I am informing my technician of any of the following contraindicated conditions.
Allergies to adhesive tape, fumes or eye remover
Dry Eye Syndrome
Sjorgen's Syndrome
Currently having Chemotherapy
Ocular Rosacea
I consent to having my eyes closed and covered for the duration of the 45-60 minute procedure.
Yes
No
I wear contacts
Yes
No
I, undersigned, accept the following statements:
I agree to have an eyelash lift (perm) and/or eyelash tint applied to my natural eyelashes and/or retouched. By signing this agreement, I consent to the procedure of an eyelash perm or eyelash tint by my technician.
I agree to have a brow lamination (perm) and/or henna/regular tint applied to my natural brows and/or retouched. By signing this agreement, I consent to the procedure of a brow lami & tint by my technician.

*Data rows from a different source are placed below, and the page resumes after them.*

Lemma build_file_structure_well_counted tracks base :
  well_counted (_build_file_structure tracks base) /\
  files_in (_build_file_structure tracks base) <= Z.of_nat (leaf_files tracks).
Proof.
  unfold _build_file_structure, leaf_files.
  destruct (build_tracks_fold tracks) with (base := base) (s := @nil (string * node))
    as [Hg Hle].
  - apply Forall_forall. intros t _. apply build_track_well_counted.
  - split; reflexivity.
  - split; [exact Hg |]. change (files_in []) with 0 in Hle. lia.
Qed.

End StructureAgain.

(** Two tracks whose titles sanitise to the same name share one entry of the
    tree, while the download list keeps both. *)
Example same_name_collapses :
  let tracks := [Track None (Some "a?") [] None (Some 1);
                 Track None (Some "a*") [] None (Some 2)] in
  _count_files_in_structure (_build_file_structure tracks EmptyString) = 1 /\
  length (_extract_files_from_tracks tracks EmptyString) = 2%nat.
Proof. split; reflexivity. Qed.

(** X6. In the tree [_build_file_structure] returns, the names of every level
    are pairwise different (the tree is a dictionary keyed by the sanitised
    name, so a later track replaces an earlier one of the same name), every
    folder's [file_count] is the number of files below it, the count of
    [_count_files_in_structure] is the number of files of the whole tree, and
    that number never exceeds the number of leaf files of the manifest, which
    is the number of items the flattening returns. *)
Theorem file_structure_counts (tracks : list track) (base_path : string) :
  let structure := _build_file_structure tracks base_path in
  distinct_names (map fst structure) = true /\
  forallb (fun kv => counted (snd kv)) structure = true /\
  _count_files_in_structure structure = files_in structure /\
  files_in structure
  <= Z.of_nat (length (_extract_files_from_tracks tracks EmptyString)).
Proof.
  cbv zeta.
  destruct (build_file_structure_well_counted tracks base_path) as [[Hd Hc] Hle].
  split; [exact Hd |]. split; [exact Hc |].
  split; [apply count_files_counted, Hc |].
  unfold _extract_files_from_tracks.
  rewrite (flat_map_length_sum _ leaf_files_of);
    [exact Hle |].
  apply Forall_forall. intros t _. apply extract_track_count.
Qed.

(** ** Paths *)

Section PathsAgain.

Import PyStr PyStrFacts.

Lemma path_root_cases s :
  path_root s = EmptyString \/ path_root s = "/" \/ path_root s = "//".
Proof.
  unfold path_root. destruct (startswith "/" s); [| tauto].
  cbv zeta. destruct (_ =? _)%nat; tauto.
Qed.

Lemma filter_parts l :
  Forall (fun piece => has_char slash piece = false) l ->
  Forall path_part (List.filter is_part l).
Proof.
  induction 1 as [|piece l Hp _ IH]; cbn [List.filter]; [constructor |].
  destruct (is_part piece) eqn:E; [constructor; [split; assumption | exact IH] | exact IH].
Qed.

Lemma filter_parts_fixed l : Forall path_part l -> List.filter is_part l = l.
Proof.
  induction 1 as [|piece l [Hp _] _ IH]; cbn [List.filter]; [reflexivity |].
  now rewrite Hp, IH.
Qed.

Lemma Path_shaped s : path_shaped (Path s).
Proof. split; [apply path_root_cases | apply filter_parts, split_pieces]. Qed.

Lemma path_div_shaped p s : path_shaped p -> path_shaped (path_div p s).
Proof.
  intros [Hr Hp]. unfold path_div. cbv zeta.
  destruct (str_nonempty _); [apply Path_shaped |].
  split; [exact Hr |]. cbn [pp_parts]. apply Forall_app. split; [exact Hp |].
  apply Path_shaped.
Qed.

Lemma download_directory_shaped config wi : path_shaped (download_directory config wi).
Proof. unfold download_directory. cbv zeta. apply path_div_shaped, path_div_shaped, Path_shaped. Qed.

Lemma path_part_head piece :
  path_part piece -> exists c rest, piece = String c rest /\ Ascii.eqb c slash = false.
Proof.
  intros [Hp Hs]. destruct piece as [|c rest]; [discriminate |].
  exists c, rest. split; [reflexivity |]. cbn in Hs.
  destruct (Ascii.eqb c slash); [discriminate | reflexivity].
Qed.

Lemma join_head piece l :
  path_part piece ->
  exists c rest, join "/" (piece :: l) = String c rest /\ Ascii.eqb c slash = false.
Proof.
  intros (c & rest & -> & Hc)%path_part_head.
  destruct l as [|b l]; [exists c, rest; tauto |].
  exists c, (rest ++ "/" ++ join "/" (b :: l)). split; [reflexivity | exact Hc].
Qed.

Lemma split_join l :
  l <> [] -> Forall (fun piece => has_char slash piece = false) l ->
  split slash (join "/" l) = l.
Proof.
  induction l as [|a l IH]; [congruence |]. intros _ H.
  inversion H as [|? ? Ha Hl]; subst.
  destruct l as [|b l]; [apply split_whole, Ha |].
  change (join "/" (a :: b :: l)) with (a ++ String slash (join "/" (b :: l))).
  rewrite split_app, (split_whole _ _ Ha), IH by (discriminate || assumption).
  reflexivity.
Qed.

Lemma parts_no_slash l :
  Forall path_part l -> Forall (fun piece => has_char slash piece = false) l.
Proof. intros H. eapply Forall_impl; [exact H |]. now intros piece [_ Hs]. Qed.

(** A string free of leading slashes parses to a rootless path. *)
Lemma Path_relative c rest :
  Ascii.eqb c slash = false ->
  Path (String c rest)
  = {| pp_root := EmptyString;
       pp_parts := List.filter is_part (split slash (String c rest)) |}.
Proof.
  intros Hc. unfold Path, path_root.
  assert (Hs : startswith "/" (String c rest) = false).
  { change (startswith "/" (String c rest))
      with (if Ascii.eqb slash c then true else false).
    now rewrite Ascii.eqb_sym, Hc. }
  rewrite Hs. f_equal. f_equal. f_equal.
  cbn [lstrip]. unfold is_ch. now rewrite Hc.
Qed.

Lemma Path_of_parts l :
  l <> [] -> Forall path_part l ->
  Path (join "/" l) = {| pp_root := EmptyString; pp_parts := l |}.
Proof.
  intros Hne Hl. destruct l as [|a l]; [congruence |].
  inversion Hl as [|? ? Ha _]; subst.
  destruct (join_head a l Ha) as (c & rest & E & Hc).
  rewrite E, (Path_relative c rest Hc), <- E.
  rewrite split_join by (discriminate || now apply parts_no_slash).
  now rewrite filter_parts_fixed.
Qed.
(** * Cart-to-order workflow, order lifecycle and product cache

    A shallow embedding of the service layer of the e-commerce demo
    (internal/services: order.go, product.go and the cart service) over a
    small relational store, with the properties of the specification
    stated and proved against it.

    Modelling conventions.
    - The relational store is a record of tables, each a list of rows in
      table order.  A statement either fails (decided by a fault oracle,
      one entry per call site of the Go code) or has its SQL effect.
    - Monetary amounts are the DECIMAL(10,2) column values counted in
      hundredths, as [Z]; the rounding of Go's float64 is not modelled, and
      the float64 total that GetCart returns without storing it is left
      out.
    - Integers (ids, quantities) are [Z].  Of the timestamp columns only
      orders.updated_at is kept, in seconds: UpdateOrderStatus writes it,
      and MySQL counts a row as affected only when a column changes.  The
      other timestamps are written once, by their defaults, and left out.
    - A statement that reads the server clock (NOW(), CURRENT_TIMESTAMP)
      gets the second it shows as the argument [now] of the service call.
    - A transaction works on a private copy of the tables which replaces
      the committed tables on commit and is dropped on rollback; the
      AUTO_INCREMENT counters are not transactional.
    - Metric instruments are modelled by the list of events they receive;
      logging and the per-query instrumentation (RecordDBQuery) are
      left out. *)

From Stdlib Require Import ZArith List Bool Lia Permutation Ascii.
From stdpp Require Import gmap strings list fin_maps.
Import ListNotations.

Open Scope string_scope.
Open Scope list_scope.
Open Scope Z_scope.

(** ** Rows of schema.sql *)

Record ProductRow := mkProductRow {
  p_id : Z;
  p_name : string;
  p_description : option string;   (* TEXT, nullable *)
  p_price : Z;                     (* DECIMAL(10,2) NOT NULL, in hundredths *)
  p_category : option string;      (* VARCHAR(100), nullable *)
  p_sku : string
}.

Record CartRow := mkCartRow {
  c_id : Z;
  c_user_id : Z
}.

Record CartItemRow := mkCartItemRow {
  ci_id : Z;
  ci_cart_id : Z;
  ci_product_id : Z;
  ci_quantity : Z
}.

Record OrderRow := mkOrderRow {
  o_id : Z;
  o_user_id : Z;
  o_status : string;
  o_payment_method : string;
  o_total_amount : Z;
  o_currency : string;
  o_updated_at : Z                 (* TIMESTAMP, in seconds *)
}.

Record OrderItemRow := mkOrderItemRow {
  oi_id : Z;
  oi_order_id : Z;
  oi_product_id : Z;
  oi_quantity : Z;
  oi_price : Z
}.

Record Tables := mkTables {
  products : list ProductRow;
  carts : list CartRow;
  cart_items : list CartItemRow;
  orders : list OrderRow;
  order_items : list OrderItemRow
}.

(** AUTO_INCREMENT counters of the tables the services insert into. *)
Record AutoInc := mkAutoInc {
  next_cart_id : Z;
  next_cart_item_id : Z;
  next_order_id : Z;
  next_order_item_id : Z
}.

Record Store := mkStore {
  tables : Tables;
  autoinc : AutoInc
}.

(** ** internal/models *)

Record Product := mkProduct {
  Product_ID : Z;
  Product_Name : string;
  Product_Description : string;
  Product_Price : Z;
  Product_Category : string;
  Product_SKU : string
}.

Record Cart := mkCart {
  Cart_ID : Z;
  Cart_UserID : Z
}.

Record Order := mkOrder {
  Order_ID : Z;
  Order_UserID : Z;
  Order_Status : string;
  Order_PaymentMethod : string;
  Order_TotalAmount : Z;
  Order_Currency : string;
  Order_UpdatedAt : Z
}.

I understand there are risks associated with having an eyelash perm and/or eyelash tint. I understand the risk of a brow lamination & brow tint. I further understand that as part of the procedure, eye irritation, eye pain, eye itching, discomfort, and in rare cases eye infection or blurriness could occur. I agree that if I experience any of these medical conditions with my lashes that I will contact my technician and consult a physician at my own expense.
I understand that even though my technician perms the lashes and/or brows using the proper technique, the instruments, tapes, cleaners, eye gel pads, adhesives, and removers used may irritate my eyes or require a physician’s follow-up care.
I understand and agree to the care instructions provided by my technician for the use and care of my permed and/or tinted eyelashes/brows. I realize and accept the consequences of failure to adhere to these instructions may cause the eyelashes/brow lamination to not stay permed as long as told.
I agree as post-lash lift or brow lamination that no water can come in contact with the eye area for 24 hours after the application and I avoid using oil containing sunscreens, moisturizers and cleansers of on lashes.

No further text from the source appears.